This.  As a Freemason that uses statistical analysis and geometric analysis for a living, I can assure you - it is the use of the Golden Ratio in statistical analysis.  In most cases, related to statistics, it will give you very poor results.

In design, it will typically give you AMAZING results, geometrically.

Though, there ARE some applications in statistics where the Golden Ratio actually CAN get you stunning results.

Here is a paper that covers the use of the Golden Ratio (phi) in Statistics.  Download the PDF by the link in the upper right corner if you are ready for some math, otherwise, just read the abstract on the linked page.

Warning:  I'm not up to date on Statistics, I hated that class but can hum the tune poorly

When somebody has data sets of past activity, the numbers can be crunched to find an equation that will "predict" future values from looking at the past values.   This is called "curve fitting".  When there isn't enough data to find an equation, the golden mean/golden ratio can be used to fudge it.

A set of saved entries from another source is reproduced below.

(* ===== verification/World.v ===== *)
(** The outside world as the program may rely on it: PostgreSQL at READ COMMITTED, Redis, the
    clock and the entropy source.

    They are not code of the repository, so they are a parameter: a [Backend] has states and
    executes operations, and [BackendLaws] state its documented behaviour ([op_spec]) on the
    part of a state that matters, its [View].  [run] executes a program on a backend; [Logic]
    reasons about programs under [op_spec] alone, and [Logic.wp_run] and [Logic.wp_total]
    carry what is proved so to every backend. *)

From S2P Require Export Postgres.

Section World.
Context {U : UUIDLib} {P : PgLib}.

(** ** Views *)

(** An open transaction keeps its uncommitted writes; after an error it can only be rolled
    back; a handle that was closed is never opened again. *)
Inductive TxState :=
| Open (writes : list write)
| Aborted
| Closed.

Record View := mkView {
  v_tables : Tables;                               (* committed *)
  v_txs : gmap tx TxState;                         (* open transactions *)
  v_locks : gmap lock tx;
  v_redis : gmap string (string * option time);    (* value, expiry *)
  v_clock : time
}.

Definition set_tables (T : Tables) (v : View) : View :=
  mkView T (v_txs v) (v_locks v) (v_redis v) (v_clock v).
Definition set_tx (h : tx) (t : TxState) (v : View) : View :=
  mkView (v_tables v) (<[h := t]> (v_txs v)) (v_locks v) (v_redis v) (v_clock v).
Definition add_locks (h : tx) (ls : list lock) (v : View) : View :=
  mkView (v_tables v) (v_txs v) (foldr (fun l m => <[l := h]> m) (v_locks v) ls) (v_redis v) (v_clock v).
Definition set_redis (key : string) (entry : string * option time) (v : View) : View :=
  mkView (v_tables v) (v_txs v) (v_locks v) (<[key := entry]> (v_redis v)) (v_clock v).
Definition set_clock (c : time) (v : View) : View :=
  mkView (v_tables v) (v_txs v) (v_locks v) (v_redis v) c.

(** The end of a transaction: its writes are dropped, its locks released. *)
Definition close_tx (h : tx) (v : View) : View :=
  mkView (v_tables v) (<[h := Closed]> (v_txs v)) (filter (fun kv => kv.2 <> h) (v_locks v))
    (v_redis v) (v_clock v).

Definition publish (h : tx) (ws : list write) (v : View) : View :=
  close_tx h (set_tables (apply_writes ws (v_tables v)) v).

(** A connection sees the committed rows and, in a transaction, its own changes. *)
Definition seen (conn : option tx) (v : View) : Tables :=
  match conn with
  | Some h => match v_txs v !! h with
              | Some (Open ws) => apply_writes ws (v_tables v)
              | _ => v_tables v
              end
  | None => v_tables v
  end.

Definition locked_by_other (conn : option tx) (v : View) (l : lock) : Prop :=
  exists h, v_locks v !! l = Some h /\ conn <> Some h.

(** The transaction has its connection. *)
Definition tx_open (h : tx) (v : View) : Prop :=
  match v_txs v !! h with Some (Open _) | Some Aborted => True | _ => False end.

(** What an operation waits for: a lock, or a connection.  BEGIN and a statement outside a
    transaction take one from the pool, which may be exhausted as long as some transaction
    keeps its own. *)
Inductive wait := ForLock (l : lock) | ForConn.

Definition waits_for {X} (o : Op X) (v : View) (w : wait) : Prop :=
  match w with
  | ForLock l =>
    match o with Pg conn s => l ∈ stmt_locks s (seen conn v) /\ locked_by_other conn v l | _ => False end
  | ForConn => match o with Pg None _ | PgBegin => exists h, tx_open h v | _ => False end
  end.

Definition blocked {X} (o : Op X) (v : View) : Prop := exists l, waits_for o v (ForLock l).

(** The value of a Redis key that has not expired. *)
Definition live (v : View) (key : string) : option string :=
  match v_redis v !! key with
  | Some (s, Some e) => if v_clock v <? e then Some s else None
  | Some (s, None) => Some s
  | None => None
  end.

Definition live_expiry (v : View) (key : string) : option time :=
  match v_redis v !! key with
  | Some (_, e) => match live v key with Some _ => e | None => None end
  | None => None
  end.

(** ** Documented behaviour

    [flt] says whether failures may happen: a lost connection, a timeout, a full disk.  A
    failed command has had its effect or not. *)

Definition env_error (e : error) : Prop := exists m, e = ErrLeaf m.

Definition fault {A} (flt : bool) (x : res A) : Prop :=
  flt = true /\ exists e, x = Err e /\ env_error e.

(** A statement outside a transaction commits by itself; in a transaction its writes are
    kept until the commit, and a failure is final. *)
Definition pg_spec {A} (flt : bool) (conn : option tx) (s : sql A) (v : View) (x : res A) (v' : View) : Prop :=
  match conn with
  | None =>
    (exists ord now, is_order ord /\ ~ blocked (Pg None s) v /\
       match stmt_eff ord now s (v_tables v) with
       | Ok (a, ws) => (x = Ok a \/ fault flt x) /\ v' = set_tables (apply_writes ws (v_tables v)) v
       | Err e => x = Err e /\ v' = v
       end)
    \/ (fault flt x /\ v' = v)
  | Some h =>
    match v_txs v !! h with
    | Some (Open ws) =>
      (exists ord now, is_order ord /\ ~ blocked (Pg (Some h) s) v /\
         match stmt_eff ord now s (apply_writes ws (v_tables v)) with
         | Ok (a, ws') =>
           x = Ok a /\
           v' = add_locks h (stmt_locks s (seen (Some h) v)) (set_tx h (Open (ws ++ ws')) v)
         | Err e => x = Err e /\ v' = set_tx h Aborted v
         end)
      \/ (fault flt x /\ v' = set_tx h Aborted v)
    | _ => (exists e, x = Err e /\ env_error e) /\ v' = v
    end
  end.

(** SET with a TTL; [0] is no TTL. *)
Definition expiry (v : View) (ttl : duration) : option time :=
  if ttl =? 0 then None else Some (v_clock v + ttl).

(** The behaviour of an operation at the instant it takes effect. *)
Definition op_at {X} (flt : bool) (o : Op X) (v : View) (x : X) (v' : View) : Prop :=
  match o in Op X return X -> Prop with
  | Now => fun x => x = v_clock v /\ v' = v
  | NewUUID => fun _ => v' = v
  | RandRead n => fun x => v' = v /\ (fault flt x \/ exists s, x = Ok s /\ String.length s = n)
  | PgBegin => fun x =>
    (fault flt x /\ v' = v)
    \/ exists h, x = Ok h /\ v_txs v !! h = None /\ v' = set_tx h (Open []) v
  | PgCommit h => fun x =>
    match v_txs v !! h with
    | Some (Open ws) =>
      ((x = Ok tt \/ fault flt x) /\ v' = publish h ws v) \/ (fault flt x /\ v' = close_tx h v)
    | Some Aborted => (exists e, x = Err e /\ env_error e) /\ v' = close_tx h v
    | _ => (exists e, x = Err e /\ env_error e) /\ v' = v
    end
  | PgRollback h => fun x =>
    match v_txs v !! h with
    | Some (Open _) | Some Aborted => (x = Ok tt \/ fault flt x) /\ v' = close_tx h v
    | _ => (exists e, x = Err e /\ env_error e) /\ v' = v
    end
  | Pg conn s => fun x => pg_spec flt conn s v x v'
  | RedisGet k => fun x =>
    v' = v /\ (fault flt x \/ x = match live v k with Some s => Ok s | None => Err RedisNil end)
  | RedisSet k s ttl => fun x =>
    ((x = Ok tt \/ fault flt x) /\ v' = set_redis k (s, expiry v ttl) v) \/ (fault flt x /\ v' = v)
  | RedisSetNX k s ttl => fun x =>
    match live v k with
    | Some _ => (x = Err RedisNil \/ fault flt x) /\ v' = v
    | None => ((x = Ok "OK" \/ fault flt x) /\ v' = set_redis k (s, expiry v ttl) v)
              \/ (fault flt x /\ v' = v)
    end
  | RedisIncr k => fun x =>
    match ParseInt (default "0" (live v k)) with
    | Ok n =>
      if n =? max_int64 then (exists e, x = Err e /\ env_error e) /\ v' = v
      else ((x = Ok (n + 1) \/ fault flt x) /\
            v' = set_redis k (FormatInt (n + 1), live_expiry v k) v)
           \/ (fault flt x /\ v' = v)
    | Err _ => (exists e, x = Err e /\ env_error e) /\ v' = v
    end
  | RedisExpire k ttl => fun x =>
    ((x = Ok tt \/ fault flt x) /\
     v' = match live v k with Some s => set_redis k (s, Some (v_clock v + ttl)) v | None => v end)
    \/ (fault flt x /\ v' = v)
  | RedisPing => fun x => v' = v /\ (x = Ok tt \/ fault flt x)
  | Sleep d => fun _ => exists c, v_clock v + Z.max 0 d <= c /\ v' = set_clock c v
  | HTTPDo _ _ => fun x => v' = v /\ match x with Ok _ => True | Err e => env_error e end
  end x.

(** Time passes before an operation takes effect. *)
Definition later (v v' : View) : Prop := exists c, v_clock v <= c /\ v' = set_clock c v.

Definition op_spec {X} (flt : bool) (o : Op X) (v : View) (x : X) (v' : View) : Prop :=
  exists v1, later v v1 /\ op_at flt o v1 x v'.

(** A reliable server's behaviour is one an unreliable server may show. *)
Lemma fault_weaken {A} (x : res A) : fault false x -> fault true x.
Proof. by intros [? ?]. Qed.

Lemma pg_spec_weaken {A} conn (s : sql A) v x v' :
  pg_spec false conn s v x v' -> pg_spec true conn s v x v'.
Proof.
  unfold pg_spec. destruct conn as [h|]; [destruct (v_txs v !! h) as [[ws| |]|]; try done|];
    (intros [(ord & now & Ho & Hb & H)|[? ->]]; [left|right; eauto using fault_weaken]);
    exists ord, now; do 2 (split; [done|]); destruct (stmt_eff _ _ _ _) as [[]|];
    intuition eauto using fault_weaken.
Qed.

Lemma op_at_weaken {X} (o : Op X) v x v' : op_at false o v x v' -> op_at true o v x v'.
Proof.
  destruct o; simpl; try apply pg_spec_weaken; repeat case_match;
    intuition eauto using fault_weaken.
Qed.

(** No operation turns the clock back. *)
Lemma op_clock {X} flt (o : Op X) v x v' : op_spec flt o v x v' -> v_clock v <= v_clock v'.
Proof.
  intros (v1 & (c & Hc & ->) & Ho). destruct o; cbn [op_at] in Ho; unfold pg_spec in Ho;
    repeat first [progress des | case_match]; subst; simpl in *; try lia.
Qed.

(** ** Restarts

    The process has stopped, wherever its goroutines were, and was started anew: PostgreSQL
    rolled back the transactions of the lost connections and released their locks; Redis may
    have dropped entries. *)
Record restarted (v v' : View) : Prop := {
  rs_tables : v_tables v' = v_tables v;
  rs_txs h : v_txs v' !! h = (fun _ => Closed) <$> (v_txs v !! h);
  rs_locks : v_locks v' = ∅;
  rs_redis key entry : v_redis v' !! key = Some entry -> v_redis v !! key = Some entry;
  rs_clock : v_clock v <= v_clock v'
}.

(** ** Backends *)

Class Backend : Type := {
  St : Type;
  view : St -> View;
  exec : forall X, Op X -> St -> option (X * St);     (* [None]: waiting *)
  reliable : St -> Prop                               (* no failures from here on *)
}.

Class BackendLaws {B : Backend} : Prop := {
  exec_spec X (o : Op X) s x s' : exec X o s = Some (x, s') -> op_spec true o (view s) x (view s');
  exec_blocked X (o : Op X) s : exec X o s = None -> exists w, waits_for o (view s) w;
  exec_reliable X (o : Op X) s x s' :
    reliable s -> exec X o s = Some (x, s') -> op_spec false o (view s) x (view s') /\ reliable s'
}.

(** ** Events: what a run did that leaves no trace in the view *)

Inductive event :=
| Spawned (child : prog unit)
| Drew (u : uuid)
| Entropy (bytes : string)
| Posted (url body : string) (r : res Z)
| Slept (d : duration).

Definition event_of {X} (o : Op X) (x : X) : list event :=
  match o in Op X return X -> list event with
  | NewUUID => fun u => [Drew u]
  | RandRead _ => fun r => match r with Ok bytes => [Entropy bytes] | Err _ => [] end
  | HTTPDo url body => fun r => [Posted url body r]
  | Sleep d => fun _ => [Slept d]
  | _ => fun _ => []
  end x.

(** ** Running a program: one goroutine, its [go] statements noted *)

Fixpoint run {B : Backend} {A} (p : prog A) (es : list event) (s : St) : option (A * list event * St) :=
  match p with
  | Ret a => Some (a, es, s)
  | Do o k => match exec _ o s with
              | Some (x, s') => run (k x) (es ++ event_of o x) s'
              | None => None
              end
  | Go c k => run k (es ++ [Spawned c]) s
  end.

End World.

#[global] Arguments blocked : simpl never.
#[global] Arguments waits_for : simpl never.
#[global] Arguments op_spec : simpl never.
#[global] Arguments pg_spec : simpl never.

Often, exponential equations of y^x match a lot of data sets that grow (bacteria, ebola spreading, etc).   Usually though, e^x tends to match nature more than phi/Golden Mean does.  There are certain circumstances, such as a limited data set (one or two points), can be extrapolated more accurately using the golden mean (phi) than any other constant.  

Basically, curve fitting in statistics finds a linear equation or logarithmic equation to attempt to match all data, and show potential future values.   Using the Golden Mean is a single subset of those equations that sometimes yields more accurate results since one or two data points aren't enough to create or guess at any higher order equation.